Model B and C had slightly less accuracy, and the predicted values were slightly higher than the NIST OD standard values at
the high end of the linear range (2.8–4.0 OD). Model D diverges from the value of the NIST OD standard values at 1.2 through
the linear range up to 4.0 OD.
Figure 4: Calibration model of each spectrophotometer to National Institute of Standards and Technology (NIST) OD standards
performed over the normalized linear range of 0.2–4.0 dilution OD.
Process linear range determination
Process linear experiments were performed on samples at the start of feed, start of induction, and final OD. Figure 5 shows
a representative example of this analysis. For visual reference, Figure 5 shows the average Model A data within the current
historical linear range (0.2–1.6 OD ± 1 standard deviation). These data show an expanded actual OD linear range (0.2–6.0 dilution
OD) for Models A, B, and C. Model D showed a reduced actual OD linear range (0.2–4.0 dilution OD), and an offset of measurement
accuracy compared with the other spectrophotometers tested.
Figure 5: Process linearity assessment using whole broth samples.
Linear range summary
Overall spectrophotometer linear range was set based on the instrument and process linear ranges. Spectrophotometer Models
A, B, and C had high precision, accuracy, and similar process linearity from 0.2 up to 6.0 dilution OD. These spectrophotometers
also had high instrument linear ranges up to 11.2 OD. As a result, the overall range for these spectrophotometers was conservatively
set to 0.2–4.0 dilution OD which was greater than the historical Model A linear range of 0.2–1.6 dilution OD.

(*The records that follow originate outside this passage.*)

(* ===== verification/CommunicationSettle.v ===== *)
(** * Settling pending messages keeps the invariant

    The last batch of the communication service: some of the pending messages get their
    receipt, in order, and come off the inbox and the account of the scope.  With it, every
    batch keeps [comm_wf]. *)

From S2P Require Import Prelude Json Contracts Boundary Platform JournalStore Journal Store.
From S2P Require Import JournalModel JournalAppend StoreSpec StoreCorrect SessionContracts Session.
From S2P Require Import WorkContracts Work WorkService Communication CommunicationModel CommunicationStep.

Open Scope string_scope.

Section Settle.
Context `{Externals} `{CommunicationCodecsOk}.

Lemma typed_messages l : message_run l -> typed_as message_fit l.
Proof.
  intros [->|(m & Ha & Hf & [->|(r & _ & Hr & ->)])]; [apply Forall_nil_2|by apply typed_single_record|].
  apply Forall_cons. split; [by exists m|]. apply typed_single_record. split; [apply Hf|done].
Qed.
(** A stored message that is accepted has one event. *)
Lemma accepted_run l m :
  message_run l -> latest l = Some m -> am_receipt m = Accepted -> l = [record_to_value m] /\ message_fit m.
Proof.
  intros [->|(m0 & Ha & Hf & [->|(r & Hr & Hrf & ->)])] Hl Hm; [done| |].
  - unfold latest in Hl. cbn in Hl. rewrite decode_stored in Hl by done. by injection Hl as <-.
  - unfold latest in Hl. cbn in Hl. rewrite decode_stored in Hl by (split; [apply Hf|done]). injection Hl as <-.
    by destruct Hr.
Qed.

(** ** What the receipts append *)

Section Receipts.
Context (σ : store) (sc : ScopeState) (context : ExecutionContext) (r : AgentMessageReceipt).

Lemma receipts_message feed ms mid :
  written_to (message_stream mid) (settle_events σ sc context r feed ms)
  = (fun m => record_to_value (with_receipt r m)) <$> List.filter (fun m => String.eqb (am_id m) mid) ms.
Proof.
  revert feed. induction ms as [|m ms IH]; intros feed; [done|]. cbn [settle_events List.filter].
  rewrite written_app, IH. unfold receipt_events, event, event_of, feed_stream, message_stream.
  rewrite !written_cons. cbn [ne_stream_id ne_payload am_id with_receipt].
  change (String.eqb ("agent-feed:" ++s sha256_hex (sc_root_run_id sc)) ("agent-message:" ++s mid)) with false.
  change (String.eqb ("agent-message:" ++s am_id m) ("agent-message:" ++s mid)) with (String.eqb (am_id m) mid).
  by destruct (String.eqb (am_id m) mid).
Qed.
Lemma receipts_feed feed ms k :
  receipt_fit r -> Forall message_fit ms ->
  typed_as message_fit (written_to ("agent-feed:" ++s k) (settle_events σ sc context r feed ms)).
Proof.
  intros Hr Hf. revert feed. induction Hf as [|m ms Hm _ IH]; intros feed; [apply Forall_nil_2|]. cbn [settle_events].
  rewrite written_app. apply Forall_app. split; [|apply IH].
  unfold receipt_events, event, event_of, feed_stream, message_stream.
  rewrite !written_cons. cbn [ne_stream_id ne_payload am_id with_receipt].
  change (String.eqb ("agent-message:" ++s am_id m) ("agent-feed:" ++s k)) with false.
  destruct (String.eqb _ ("agent-feed:" ++s k)); [|apply Forall_nil_2]. cbn [app].
  apply typed_single_record. split; [apply Hm|done].
Qed.
(** No stream but those of messages and feeds. *)
Lemma receipts_off feed ms s :
  starts_with s "agent-message:" = false -> starts_with s "agent-feed:" = false ->
  Forall (fun e => ne_stream_id e <> s) (settle_events σ sc context r feed ms).
Proof.
  intros Hm Hf. revert feed. induction ms as [|m ms IH]; intros feed; [apply Forall_nil_2|]. cbn [settle_events].
  apply Forall_app. split; [|apply IH].
  apply Forall_cons. split; [|apply Forall_singleton]; intros Hst;
    cbn [ne_stream_id event event_of] in Hst; unfold message_stream, feed_stream in Hst;
    [rewrite <- Hst, starts_with_self in Hm|rewrite <- Hst, starts_with_self in Hf]; done.
Qed.
End Receipts.

(** ** The batch *)

Section Batch.
Context (σ : store) (id : string) (s s' : ParticipantState) (sc : ScopeState) (r : AgentMessageReceipt) (n : nat)
  (ms : list AgentMessage) (context : ExecutionContext) (kind : string) (version_read scope_version feed : N).
Context (Hwf : comm_wf σ) (Hs : part σ id = Some s) (Hopen : is_open s = true)
  (Hsc : scop σ (sha256_hex (root_of s)) = Some sc) (Hr : r <> Accepted) (Hrf : receipt_fit r)
  (Hn : n <= length (pt_pending s))
  (Hms : Forall2 (fun i m => mess σ (pi_id i) = Some m) (take n (pt_pending s)) ms) (Hto : settled_to n s s').
#[local] Abbreviation sc' :=
  (with_pending_bytes (sc_pending_bytes sc - sum_by pi_bytes (take n (pt_pending s))) sc).
#[local] Abbreviation batch := (settle_events σ sc context r feed ms ++
  [event (participant_stream id) version_read kind (sc_owner sc) context s';
   event (root_stream (sc_root_run_id sc)) scope_version "scope" (sc_owner sc) context sc'])%list.
#[local] Abbreviation σ2 := (append_to σ batch).

Lemma settle_member : id ∈ sc_participants sc /\ sc_root_run_id sc = root_of s.
Proof.
  destruct (wf_participant σ Hwf _ _ Hs) as (_ & _ & _ & _ & _ & _ & _ & _ & sc0 & Hsc0 & Hroot & Hin).
  assert (sc0 = sc) as -> by (unfold root_of in Hsc; congruence). done.
Qed.
(** The settled messages. *)
Lemma settle_messages :
  am_id <$> ms = take n (pending_ids s) /\
  Forall (fun m => mess σ (am_id m) = Some m /\ am_receipt m = Accepted /\ am_recipient_id m = id) ms.
Proof.
  destruct (wf_participant σ Hwf _ _ Hs) as (_ & _ & _ & _ & _ & _ & _ & Hp & _).
  assert (Forall2 (fun i m => mess σ (pi_id i) = Some m /\ am_id m = pi_id i /\ am_receipt m = Accepted /\
    am_recipient_id m = id) (take n (pt_pending s)) ms) as Hall.
  { apply (Forall_take _ n) in Hp. pose proof Hms as Hf. clear -Hf Hp Hwf.
    induction Hf as [|i m l l' Him _ IH]; [constructor|]. apply Forall_cons in Hp as [(m0 & Hm0 & Ha & Hrec & _) Hp].
    constructor; [|by apply IH]. assert (m0 = m) as -> by congruence. split_and!; try done.
    by apply (wf_message σ Hwf) in Him as [Hid _]. }
  split.
  - unfold pending_ids. rewrite <- fmap_take. clear -Hall. induction Hall as [|i m l l' (_ & Hid & _) _ IH]; [done|].
    by rewrite !fmap_cons, IH, Hid.
  - clear -Hall. induction Hall as [|i m l l' (Hm & Hid & Ha & Hrec) _ IH]; [constructor|].
    constructor; [by rewrite Hid|done].
Qed.
Lemma pending_nodup : NoDup (pending_ids s).
Proof.
  destruct (wf_inbox σ Hwf id) as (ids & _ & _ & Hm & Hp). destruct (Hp s Hs) as [settled ->].
  assert (NoDup (settled ++ pending_ids s)) as Hnd; [|by apply NoDup_app in Hnd as (_ & _ & ?)].
  apply NoDup_alt. intros i j x Hi Hj.
  destruct (Hm i x Hi) as (m & Hmi & _ & Hsi). destruct (Hm j x Hj) as (m' & Hmj & _ & Hsj).
  assert (m' = m) as -> by congruence. lia.
Qed.
Lemma settle_split : pending_ids s = ((am_id <$> ms) ++ pending_ids s')%list.
Proof.
  destruct Hto as (_ & Hd & _). rewrite (proj1 settle_messages). unfold pending_ids. rewrite Hd, fmap_drop.
  by rewrite take_drop.
Qed.
Lemma settle_disjoint mid : mid ∈ am_id <$> ms -> mid ∈ pending_ids s' -> False.
Proof.
  pose proof pending_nodup as Hnd. rewrite settle_split in Hnd. apply NoDup_app in Hnd as (_ & Hd & _).
  intros H1' H2'. by apply (Hd mid).
Qed.
Lemma settle_filter m : m ∈ ms -> List.filter (fun x => String.eqb (am_id x) (am_id m)) ms = [m].
Proof.
  pose proof pending_nodup as Hnd. rewrite settle_split in Hnd. apply NoDup_app in Hnd as (Hnd & _ & _).
  clear -Hnd. induction ms as [|x l IH]; intros Hin; [by apply elem_of_nil in Hin|].
  rewrite fmap_cons in Hnd. apply NoDup_cons in Hnd as [Hx Hnd]. apply elem_of_cons in Hin as [->|Hin]; simpl.
  - rewrite String.eqb_refl, filter_none; [done|]. apply Forall_forall. intros y Hy. apply String.eqb_neq.
    intros Heq. apply Hx. rewrite <- Heq. by apply list_elem_of_fmap_2.
  - destruct (String.eqb_spec (am_id x) (am_id m)) as [Heq|_]; [|by apply IH].
    exfalso. apply Hx. rewrite Heq. by apply list_elem_of_fmap_2.
Qed.
(** The streams. *)
Lemma settle_off st : starts_with st "agent-message:" = false -> starts_with st "agent-feed:" = false ->
  written_to st batch = written_to st
  [event (participant_stream id) version_read kind (sc_owner sc) context s';
   event (root_stream (sc_root_run_id sc)) scope_version "scope" (sc_owner sc) context sc'].
Proof. intros Hm Hf. by rewrite written_app, (written_off st) by (by apply receipts_off). Qed.
Ltac settled_stream := unfold append_to; rewrite settle_off by done;
  unfold event, event_of, participant_stream, scope_stream, root_stream, inbox_stream, run_key_stream,
    job_key_stream; rewrite ?written_cons; cbn [ne_stream_id ne_payload]; 
  repeat match goal with
  | |- context [String.eqb (?p ++s ?a) (?q ++s ?b)] =>
      first [ change (String.eqb (p ++s a) (q ++s b)) with false
            | change (String.eqb (p ++s a) (q ++s b)) with (String.eqb a b) ]
  end; rewrite ?app_nil_r; try reflexivity.
Lemma settle_participants id0 : σ2 (participant_stream id0)
  = (σ (participant_stream id0) ++ if String.eqb id id0 then [record_to_value s'] else [])%list.
Proof. settled_stream. Qed.
Lemma settle_scopes k : σ2 (scope_stream k)
  = (σ (scope_stream k) ++ if true && String.eqb (scope_key s') k then [record_to_value sc'] else [])%list.
Proof.
  assert (scope_key s' = sha256_hex (sc_root_run_id sc)) as ->.
  { destruct Hto as [Hi _]. unfold scope_key. rewrite (proj2 settle_member). unfold identity in Hi. unfold root_of. congruence. }
  settled_stream.
Qed.
Lemma settle_inboxes k : σ2 (inbox_stream k) = σ (inbox_stream k).
Proof. settled_stream. Qed.
Lemma settle_runs k : σ2 (run_key_stream k) = σ (run_key_stream k).
Proof. settled_stream. Qed.
Lemma settle_jobs k : σ2 (job_key_stream k) = σ (job_key_stream k).
Proof. settled_stream. Qed.
Lemma settle_claims k : σ2 ("agent-message-key:" ++s k) = σ ("agent-message-key:" ++s k).
Proof. settled_stream. Qed.
(* ===== verification/CommunicationSafety.v ===== *)
(** * The communication service, with many writers at once

    A batch prepared from one history and committed to a later one keeps the invariant:
    what it was prepared from is still so, because it names the versions of the streams it
    writes and because what participants are never changes. *)

From S2P Require Import Prelude Json Contracts Boundary Platform JournalStore Journal Store.
From S2P Require Import JournalModel JournalAppend ProjectionView StoreSpec StoreCorrect SessionContracts Session Aggregates.
From S2P Require Import WorkContracts Work WorkService Communication CommunicationModel CommunicationStep CommunicationSettle.
From Stdlib Require Import FunctionalExtensionality.

Open Scope string_scope.
Create HintDb comm.

Section Later.
Context `{Externals} `{CommunicationCodecsOk}.

Definition extends (σ σ' : store) : Prop := forall s, exists l, σ' s = (σ s ++ l)%list.
Lemma unchanged σ σ' s : extends σ σ' -> count (σ s) = count (σ' s) -> σ' s = σ s.
Proof.
  intros He Hc. destruct (He s) as [l Hl]. rewrite Hl in *. unfold count in Hc. rewrite length_app in Hc.
  destruct l; [by rewrite app_nil_r|simpl in Hc; lia].
Qed.

Context (σ σ' : store) (Hwf : comm_wf σ') (Hext : extends σ σ').

Lemma part_still id s : part σ id = Some s -> exists s', part σ' id = Some s' /\ evolves s s'.
Proof.
  intros Hs. destruct (Hext (participant_stream id)) as [l Hl].
  unfold part, latest in Hs. destruct (last (σ (participant_stream id))) as [v|] eqn:Hv; [|done]. simpl in Hs.
  apply last_Some_elem_of in Hv.
  assert (v ∈ σ' (participant_stream id)) as Hin by (rewrite Hl; apply elem_of_app; by left).
  destruct (typed_latest _ (wf_participants σ' Hwf id)) as [He|(s' & _ & Hs' & _)];
    [rewrite He in Hin; by apply elem_of_nil in Hin|].
  exists s'. split; [exact Hs'|]. by eapply (wf_evolves σ' Hwf).
Qed.
Lemma sender_still m s : sender_ok σ m s -> sender_ok σ' m s.
Proof.
  unfold sender_ok. destruct (am_sender m) as [pid|aid]; [|done].
  intros (q & Hq & Hr & Hrel). destruct (part_still _ _ Hq) as (q' & Hq' & He). exists q'.
  by rewrite (evolves_root _ _ He), (evolves_parent _ _ He).
Qed.
(** A pending message is as it was read. *)
Lemma pending_still id s i m :
  part σ' id = Some s -> i ∈ pt_pending s -> mess σ (pi_id i) = Some m ->
  mess σ' (pi_id i) = Some m /\ σ' (message_stream (pi_id i)) = σ (message_stream (pi_id i)).
Proof.
  intros Hs Hin Hm. destruct (wf_participant σ' Hwf id s Hs) as (_ & _ & _ & _ & _ & _ & _ & Hp & _).
  rewrite Forall_forall in Hp. destruct (Hp i Hin) as (m' & Hm' & Ha & _).
  destruct (accepted_run _ _ (wf_messages σ' Hwf (pi_id i)) Hm' Ha) as [Hrun Hf].
  destruct (Hext (message_stream (pi_id i))) as [l Hl].
  assert (σ' (message_stream (pi_id i)) = σ (message_stream (pi_id i))) as Heq.
  { rewrite Hl in Hrun |- *. unfold mess, latest in Hm. destruct (σ (message_stream (pi_id i))) as [|v vs]; [done|].
    destruct vs; [|done]. injection Hrun as _ Hn. simpl in Hn. subst l. by rewrite app_nil_r. }
  split; [|done]. unfold mess. rewrite Heq. exact Hm.
Qed.
Lemma settle_events_eq sc context r feed ms :
  Forall (fun m => σ' (message_stream (am_id m)) = σ (message_stream (am_id m))) ms ->
  settle_events σ sc context r feed ms = settle_events σ' sc context r feed ms.
Proof.
  intros Hf. revert feed. induction Hf as [|m ms Hm _ IH]; intros feed; [done|]. simpl. by rewrite IH, Hm.
Qed.
(** The limit of a page. *)
Definition page_limit (limit : N) : nat := N.to_nat (N.min (N.max limit 1) 16).
(** The [n]th message of an inbox, as its owner reads it. *)
Lemma inbox_message id p n ev :
  part σ id = Some p -> stream_entries (inbox_stream id) h !! n = Some ev ->
  exists m, listed_as (ap_owner (pt_participant p)) ev m /\ am_recipient_id m = id /\ am_sequence m = (N.of_nat n + 1)%N /\
    message_answer h (ap_owner (pt_participant p)) (am_id m) = Ok m.
Proof.
  intros Hp Hn. destruct (comm_entry (inbox_stream id) n ev (on_inbox id) Hn) as (_ & Hd & Hv).
  destruct (wf_inbox σ (proj1 Hok) id) as (ids & Hids & _ & Hm & _).
  rewrite Hids, list_lookup_fmap in Hv. destruct (ids !! n) as [mid|] eqn:Hmid; [|done]. injection Hv as Hv.
  destruct (Hm n mid Hmid) as (m & Hmess & Hr & Hseq). exists m.
  assert (message_answer h (ap_owner (pt_participant p)) mid = Ok m) as Ha.
  { unfold message_answer. rewrite (wf_tokens σ (proj1 Hok) mid), Hmess; [|intros He; unfold mess in Hmess; by rewrite He in Hmess].
    cbn [negb]. destruct (message_scope h Hok mid m Hmess) as (_ & q & sc & Hq & _ & -> & _ & Ho & _).
    rewrite Hr in Hq. rewrite bool_decide_eq_true_2; [done|]. congruence. }
  destruct (message_scope h Hok mid m Hmess) as (Hid & _). rewrite Hid.
  split; [|by split_and!]. split; [done|]. by exists mid.
Qed.

(** The checks, and the entries that are read. *)
Lemma list_messages_is owner id after limit :
  list_messages owner id after limit s
  = if negb (valid_token id) then (Err Invalid, s)
    else match part σ id with
         | None => (Err (Store (NotFound "agent participant")), s)
         | Some p =>
             if negb (bool_decide (ap_owner (pt_participant p) = owner)) then (Err Forbidden, s)
             else if (pt_accepted p <? after)%N then (Err Invalid, s)
             else cop_bind (page_messages owner (take (page_limit limit) (drop (N.to_nat after)
                    (stream_entries (inbox_stream id) h).*1)) after)
                    (fun page => cop_ret (mkAgentMessagePage page.1 page.2 (page.2 <? pt_accepted p)%N)) s
         end.
Proof.
  unfold list_messages, refuse, cop_lift. unfold cop_bind at 1. destruct (valid_token id); [|done]. cbn [negb reject].
  unfold cop_bind at 1, stored at 1. rewrite (participant_is h Hmax Hok id s Hh).
  destruct (part σ id) as [p|]; [|done]. cbn [map_err fst]. unfold cop_bind at 1. destruct (bool_decide _); [|done].
  cbn [negb reject]. unfold cop_bind at 1. destruct (pt_accepted p <? after)%N; [done|]. cbn [reject].
  unfold cop_bind at 1, stored. rewrite (ej_read_stream_from_ok s h (inbox_stream id) after _ Hh Hmax).
  assert (N.to_nat (N.min (N.min (N.max limit 1) 16) MAX_STREAM_READ_BATCH) = page_limit limit) as ->; [|done].
  unfold page_limit, MAX_STREAM_READ_BATCH. lia.
Qed.
Lemma inbox_length id p : part σ id = Some p -> count (stream_entries (inbox_stream id) h) = pt_accepted p.
Proof.
  intros Hp. destruct (wf_inbox σ (proj1 Hok) id) as (ids & Hids & Hc & _). unfold accepted_of in Hc. rewrite Hp in Hc.
  rewrite <- Hc. apply (f_equal length) in Hids. unfold comm_store in Hids. rewrite on_inbox, !length_fmap in Hids.
  unfold count. by rewrite Hids.
Qed.
(** The page from [after] on. *)
Lemma inbox_page id p after limit :
  part σ id = Some p -> (after <= pt_accepted p)%N ->
  let l := take (page_limit limit) (drop (N.to_nat after) (stream_entries (inbox_stream id) h)) in
  exists ms, Forall2 (listed_as (ap_owner (pt_participant p))) l ms /\
    count ms = N.min (N.of_nat (page_limit limit)) (pt_accepted p - after) /\
    default after (ev_stream_version <$> last l.*1) = (after + count ms)%N /\
    forall i m, ms !! i = Some m -> am_sequence m = (after + N.of_nat i + 1)%N /\ am_recipient_id m = id /\
      message_answer h (ap_owner (pt_participant p)) (am_id m) = Ok m.
Proof.
  intros Hp Hle l. pose proof (inbox_length id p Hp) as Hlen.
  assert (forall i ev, l !! i = Some ev -> stream_entries (inbox_stream id) h !! (N.to_nat after + i) = Some ev) as Hl.
  { intros i ev Hi. unfold l in Hi. apply lookup_take_Some in Hi as [Hi _]. by rewrite lookup_drop in Hi. }
  assert (exists ms, Forall2 (listed_as (ap_owner (pt_participant p))) l ms /\
    forall i m, ms !! i = Some m -> am_sequence m = (after + N.of_nat i + 1)%N /\ am_recipient_id m = id /\
      message_answer h (ap_owner (pt_participant p)) (am_id m) = Ok m) as (ms & Hms & Hall).
  { clearbody l. clear Hlen Hle. remember (N.to_nat after) as a eqn:Ha.
    assert (N.of_nat a = after) as <- by lia. clear Ha.
    revert a Hl. induction l as [|ev l IH]; intros a Hl; [exists []; split; [constructor|done]|].
    destruct (inbox_message id p a ev Hp) as (m & Hm & Hr & Hseq & Hans); [rewrite <- (Nat.add_0_r a); by apply Hl|].
    destruct (IH (S a)) as (ms & Hms & Hall); [intros i ev' Hi; rewrite Nat.add_succ_comm; by apply Hl|].
    exists (m :: ms). split; [by constructor|]. intros [|i] m' Hi.
    - injection Hi as <-. split_and!; [lia|done|done].
    - destruct (Hall i m' Hi) as (Hs' & Hr' & Ha'). split_and!; [lia|done|done]. }
  exists ms. pose proof (Forall2_length _ _ _ Hms) as Hlms.
  assert (length l = Nat.min (page_limit limit) (N.to_nat (pt_accepted p) - N.to_nat after)) as Hll.
  { unfold l. rewrite length_take, length_drop. unfold count in Hlen. lia. }
  split_and!; [done|unfold count; lia| |done].
  destruct (last l) as [ev|] eqn:Hlast.
  - rewrite fmap_last, Hlast. cbn [fmap option_fmap option_map default].
    rewrite last_lookup in Hlast. destruct (comm_entry (inbox_stream id) _ ev (on_inbox id) (Hl _ _ Hlast)) as (-> & _).
    apply lookup_lt_Some in Hlast. unfold Datatypes.id, count. lia.
  - apply last_None in Hlast. rewrite Hlast in *. cbn. unfold count. simpl in *. lia.
Qed.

Model D had high precision and acceptable process linearity over the range of 0.2–4.0 dilution OD. However, the accuracy of
this spectrophotometer to measure NIST standards and whole broth samples was lower. Therefore, the Model D linear range was
conservatively set to 0.2–1.2 dilution OD. For consistency, all spectrophotometers continued to be assessed over the expanded
linear range of 0.2–4.0 dilution OD.
New spectrophotometer selection
Figure 6 shows the precision and accuracy of each test spectrophotometer compared with the Model A spectrophotometer. Model
B had the highest precision and accuracy relative to Model A measurements over the 0.2–4.0 dilution OD range. Model C had
similar precision to Model B, but had lower accuracy compared to Model A from 1.6–4.0 dilution OD. If the process linear range
of 0.2–4.0 dilution OD was used, Model C would need a correction factor as part of the sample measurement, which is not desired.
However, operating at a reduced process linear range of 0.2–1.2 dilution OD would be acceptable as it would not require a
correction factor. Finally, the precision and accuracy of Model D relative to Model A were poor across the entire dilution
OD range tested. The poor performance for both precision and accuracy of this spectrophotometer made it an undesirable option
for replacing the Model A spectrophotometer.
Figure 6: Calibration model of the test spectrophotometers to the Model A dilution OD over the normalized linear range of
0.2–4.0 dilution OD.
The output of the calibration model of the test spectrophotometers compared to the Model A spectrophotometer showed that
the Model B spectrophotometer best matched the precision and accuracy over an expanded linear range of 0.2–4.0 dilution OD.
Therefore, Model B was selected as the new spectrophotometer to replace the Model A spectrophotometer.
Bench-scale Fermentation Confirmation Runs
Bench-scale fermentations were performed to test the ability of the Model B spectrophotometer to mimic the Model A spectrophotometer
during a fermentation run. Figure 7 shows that similar growth profiles were achieved when the fermentation was controlled
using the Model A and B spectrophotometers. Additionally, the production operating parameters, time-to-feeds, start, and induction,
were comparable and indicated equivalent performance.
Figure 7: Bench-scale production fermentation growth profiles comparing Model A and Model B spectrophotometers.